Never heard of this language, but it looks interesting. Very modern, certainly. One thing that stood out to me is that there's apparently the ability to write a bare `for` loop...? Is that just equivalent to while (true) in other languages?
What was really "shady": 1) Attempts by competitors and their minions to blank out any supporters or positive news on V. 2) Mass shadowbanning and banning of V supporters, while censoring lots of positive coverage. 3) Tipping the scales (also reflected in downvoting), by allowing lies and even direct slander from known persons of competing organizations (languages even on their profiles), while they pushed what looked like HN "favored" or "protected status" languages.
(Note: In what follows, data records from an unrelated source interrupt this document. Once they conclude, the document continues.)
(* ===== verification/Readiness.v ===== *)
(** * The readiness protocol: the order of [close] and [show], and later ready lines

    On the ready marker the router closes the splash window and then
    shows the main window (lines 131-132).  This file states that
    order as a property of the trace of window calls, and follows what
    the code does when the marker comes again.

    - [shows_after_close] checks a trace: every [show] of the main window
      comes right after a [close] of the splash window.  Every handler
      run, every run of the loop and every reachable state of the system
      keeps the property: the main window never appears while the
      splash is still up.
    - A later ready line reaches [splashscreen_window.close().unwrap()]
      on a splash window that is already closed.  The window laws do not
      say what [close] does then; Tauri 1 posts a message that its event
      loop drops and returns [Ok].  Under that hypothesis
      ([close_closed_ok]) the section [RepeatedReady] shows that once the
      main window is shown and the splash closed ([revealed]), every
      event, a ready line included, is handled without a panic and keeps
      them so ([router_loop_revealed]). *)

From Stdlib Require Import Ascii String ZArith.
From stdpp Require Import base list strings relations gmap.
From S2P Require Import Prelude RustStr Navigation Sidecar Window Router System.

Open Scope quickview_scope.

(** Whether effect [e], coming after [prev], is a [show] of the main
    window that does not directly follow a [close] of the splash. *)
Definition show_follows_close (prev : option Effect) (e : Effect) : bool :=
  match e with
  | EShow l =>
      if decide (l = main_label) then
        match prev with Some (EClose l') => bool_decide (l' = splash_label) | _ => false end
      else true
  | _ => true
  end.

Fixpoint shows_after_close (prev : option Effect) (t : list Effect) : bool :=
  match t with
  | [] => true
  | e :: t' => show_follows_close prev e && shows_after_close (Some e) t'
  end.

Section Succeed.
Context {W : Type} `{WindowOps W}.

(** Every [close] and [show] of [effs] returns [Ok] when it runs. *)
Fixpoint effects_succeed (effs : list Effect) (wd : World W) : Prop :=
  match effs with
  | [] => True
  | e :: effs' =>
      match e with
      | EClose l => (win_close l (wd_win wd)).1 = Ok tt
      | EShow l => (win_show l (wd_win wd)).1 = Ok tt
      | _ => True
      end ∧ effects_succeed effs' (exec_effect e wd)
  end.

(** The main window is shown and the splash window closed. *)
Definition revealed (w : W) : Prop :=
  win_obs w main_label = (true, true) ∧ win_obs w splash_label = (false, false).
End Succeed.

(** ** Lemmas on traces *)

Lemma shows_after_close_app (p : option Effect) (a b : list Effect) :
  shows_after_close p a = true → (∀ p', shows_after_close p' b = true) →
  shows_after_close p (a ++ b) = true.
Proof.
  revert p; induction a as [|e a IH]; intros p; simpl; [auto|].
  intros [He Ha]%andb_prop Hb. rewrite He. simpl. by apply IH.
Qed.

Lemma port_effects_sac (p : option Effect) (line : string) :
  shows_after_close p (port_effects line) = true.
Proof. unfold port_effects. case_match; [|done]. by case_match. Qed.

Lemma ready_effects_sac (os : target_os) (p : option Effect) (line : string) :
  shows_after_close p (ready_effects os line) = true.
Proof.
  unfold ready_effects. case_match; [|done]. case_decide; simpl; by rewrite ?decide_True.
Qed.

(** The effects of one event keep the order, whatever came before. *)
Lemma event_effects_sac (os : target_os) (p : option Effect) (e : CommandEvent) :
  shows_after_close p (event_effects os e) = true.
Proof.
  destruct e as [line|line|err|pl|]; try done. simpl.
  apply shows_after_close_app; [apply port_effects_sac|]. intros p'. apply ready_effects_sac.
Qed.

Lemma loop_effects_sac (os : target_os) (p : option Effect) (es : list CommandEvent) :
  shows_after_close p (flat_map (event_effects os) es) = true.
Proof.
  revert p; induction es as [|e es IH]; intros p; simpl; [done|].
  apply shows_after_close_app; [apply event_effects_sac|apply IH].
Qed.

Section TraceLemmas.
Context {W : Type} `{WindowOps W}.
Variable os : target_os.

Lemma handle_event_sac (e : CommandEvent) (wd wd' : World W) u :
  handle_event os e wd = Ret (u, wd') →
  shows_after_close None (wd_trace wd) = true → shows_after_close None (wd_trace wd') = true.
Proof.
  intros He Ht. rewrite (handle_event_Ret os e wd wd' u He), exec_effects_trace.
  apply shows_after_close_app; [done|]. intros p. apply event_effects_sac.
Qed.
End TraceLemmas.

Section RepeatedReady.
Context {W : Type} `{WindowOps W} `{!WindowLaws W}.
Variable os : target_os.

(** Tauri 1: [close] of a window that is not open posts a message the
    event loop drops; it returns [Ok] and changes no window. *)
Hypothesis close_closed_ok : ∀ w l, win_is_open w l = false →
  (win_close l w).1 = Ok tt ∧ ∀ l', win_obs (win_close l w).2 l' = win_obs w l'.

Lemma effects_succeed_app (a b : list Effect) (wd : World W) :
  effects_succeed (a ++ b) wd ↔ effects_succeed a wd ∧ effects_succeed b (exec_effects a wd).
Proof.
  revert wd; induction a as [|e a IH]; intros wd; simpl; [tauto|].
  rewrite IH. tauto.
Qed.

Lemma passive_effects_succeed (effs : list Effect) (wd : World W) :
  Forall (λ e, passive e = true) effs → effects_succeed effs wd.
Proof.
  intros Hp. revert wd; induction Hp as [|e effs He Hp IH]; intros wd; simpl; [done|].
  split; [|apply IH]. by destruct e.
Qed.

(** Effects that touch no window keep every window's observation. *)
Lemma passive_obs (effs : list Effect) (wd : World W) l :
  Forall (λ e, passive e = true) effs →
  win_obs (wd_win (exec_effects effs wd)) l = win_obs (wd_win wd) l.
Proof.
  intros Hp. rewrite exec_effects_obs by (by apply passive_effects_ok).
  by apply effects_obs_passive.
Qed.

(** When every [close] and [show] returns [Ok], the handler returns and
    performs [event_effects]. *)
Lemma handle_event_succeed (e : CommandEvent) (wd : World W) :
  effects_succeed (event_effects os e) wd →
  handle_event os e wd = Ret (tt, exec_effects (event_effects os e) wd).
Proof.
  destruct e as [line|line|err|p|]; unfold_router; simpl; try done.
  destruct (str_contains port_marker line) eqn:Hp;
    [destruct (extract_port line) as [port|m] eqn:Hx|];
    destruct (str_contains ready_marker line); simpl;
    try (destruct (extract_port_total line Hp) as [q Hq]; congruence);
    try done;
    case_decide; simpl; intros; destruct_and?;
    repeat match goal with H : (_ _ _).1 = Ok tt |- _ => rewrite H; simpl; clear H end; done.
Qed.

(** The effects of a ready line: window-neutral ones, then [close] of
    the splash and [show] of the main window. *)
Lemma ready_effects_split (line : string) :
  ready_marker in_str line →
  ∃ pre, Forall (λ e, passive e = true) pre ∧
         event_effects os (Stdout line) = pre ++ [EClose splash_label; EShow main_label].
Proof.
  intros Hr. simpl. unfold ready_effects. rewrite Hr.
  eexists (EPrint _ :: port_effects line ++ [ESleep 2] ++
           (if decide (os = MacOS) then [EEval main_label final_dpi_script] else [])).
  split; [|simpl; by rewrite <-?app_assoc].
  constructor; [done|]. apply Forall_app; split; [apply port_effects_passive|].
  constructor; [done|]. case_decide; by repeat constructor.
Qed.

Lemma obs_open (w : W) l b : win_obs w l = (true, b) → win_is_open w l = true.
Proof. unfold win_obs. by intros [= ->]. Qed.

Lemma obs_closed (w : W) l b : win_obs w l = (false, b) → win_is_open w l = false.
Proof. unfold win_obs. by intros [= ->]. Qed.

(** Once the main window is shown and the splash closed, every event is
    handled without a panic and keeps them so, a ready line included. *)
Lemma handle_event_revealed (e : CommandEvent) (wd : World W) :
  revealed (wd_win wd) →
  handle_event os e wd = Ret (tt, exec_effects (event_effects os e) wd) ∧
  revealed (wd_win (exec_effects (event_effects os e) wd)).
Proof.
  intros [Hm Hs]. destruct (is_ready_event e) eqn:Hr.
  - destruct e as [line| | | |]; try discriminate.
    destruct (ready_effects_split line Hr) as (pre & Hp & Hpre).
    set (wp := exec_effects pre wd).
    assert (Ho : ∀ l, win_obs (wd_win wp) l = win_obs (wd_win wd) l) by (intros; by apply passive_obs).
    destruct (close_closed_ok (wd_win wp) splash_label) as [Hc Hco];
      [apply (obs_closed _ _ false); by rewrite Ho|].
    assert (Hm' : win_obs (wd_win (exec_effect (EClose splash_label) wp)) main_label = (true, true))
      by (simpl; by rewrite Hco, Ho).
    destruct (show_ok main_label _ (obs_open _ _ _ Hm')) as [Hsh Hsho].
    split.
    + apply handle_event_succeed. rewrite Hpre. apply effects_succeed_app.
      split; [by apply passive_effects_succeed|]. cbn [effects_succeed]. fold wp.
      split; [exact Hc|]. split; [exact Hsh|done].
    + rewrite Hpre, exec_effects_app. simpl. fold wp. split; [exact Hsho|].
      rewrite show_frame by discriminate. simpl. by rewrite Hco, Ho.
  - pose proof (non_ready_passive os e Hr) as Hp. split.
    + by apply handle_event_exec, passive_effects_ok.
    + split; by rewrite passive_obs.
Qed.

Lemma router_loop_revealed (es : list CommandEvent) (wd : World W) :
  revealed (wd_win wd) →
  router_loop os es wd = Ret (tt, exec_effects (flat_map (event_effects os) es) wd) ∧
  revealed (wd_win (exec_effects (flat_map (event_effects os) es) wd)).
Proof.
  revert wd; induction es as [|e es IH]; intros wd Hv; simpl; [done|].
  destruct (handle_event_revealed e wd Hv) as [He Hv'].
  rewrite (stm_bind_Ret _ _ _ tt _ He), exec_effects_app. by apply IH.
Qed.
End RepeatedReady.

(** ** The order holds over every interleaving *)

Section SystemOrder.
Context {W : Type} `{WindowOps W}.
Variable os : target_os.
Variable cap : option nat.

(** C8: in every state the system reaches, the main window has only
    ever been shown right after the splash window was closed (when the
    trace of the starting world had the property): handling an event
    never shows the main window on its own. *)
Theorem system_show_after_close (wd0 : World W) (s : System W) :
  rtc (step os cap) (sys_init wd0) s →
  shows_after_close None (wd_trace wd0) = true →
  shows_after_close None (wd_trace (sy_world s)) = true.
Proof.
  intros Hr H0. remember (sys_init wd0) as s0 eqn:E.
  assert (Hi : shows_after_close None (wd_trace (sy_world s0)) = true) by (by subst).
  clear E. induction Hr as [s|s1 s2 s3 Hst _ IH]; [done|]. apply IH.
  destruct Hst as [s e ch' _|s _|s s' Ht]; [done|done|].
  destruct Ht as [s e ch' wd' _ _ He|s e ch' msg _ _ _|s _ _]; simpl; [|done|done].
  by eapply handle_event_sac.
Qed.
End SystemOrder.

(** ** Witnesses *)

Lemma system_show_after_close_witness :
  rtc (step Linux None) (sys_init launch_world) ready_state ∧
  shows_after_close None (wd_trace launch_world) = true ∧
  shows_after_close None (wd_trace (sy_world ready_state)) = true.
Proof.
  split; [exact ready_reachable|]. split; [reflexivity|].
  exact (system_show_after_close Linux None launch_world ready_state ready_reachable eq_refl).
Defined.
Arguably, only the explosion of AI slop (maybe it's more profitable), has slowed down the outrageous bombardment of Zig and Rust peddling. Languages which are not even in the top 10, but one would not have known that, by the number of previous HN headlines.
You should judge the language based on its license and what it does, not on the morality of people who wrote it and sponsored it.
Either produce an alternative language which does the same thing written by more "unshady" people and supported by a large corporation (talking about the "small language" comment here).
These human emotions won't matter in 6 months as code will be increasingly written by machines which have no such considerations.
The AI companies are arguably taking taxpayers (via electric bills) on a ride. A lot of the code, which people get fooled into thinking are AI "solutions", is code already written by humans or even stolen by disregarding licenses and copyright. A problem not just in programming, but widely complained about by book authors and artists.
The "AI" makes a few changes of the free content it sucked up, then gives it back based on correct prompts, for a fee. They got it for free, but you will pay a fee. If it is not something simple, it's often riddled with errors or takes a huge numbers of prompts to get it right. So some time was saved in typing, but then lost in code review and fixing errors. Humans that can understand what they are doing, troubleshoot, and architect are still needed.
Shady people is one thing, marketing a language with impossible claims is another.
People got interested in the language over wildl claims that are simply CS-wise impossible. Later, these were removed from the site and you are left with a.. not too interesting language. I'm judging it on this late phase, with a bad taste in my mouth from the former shenanigans.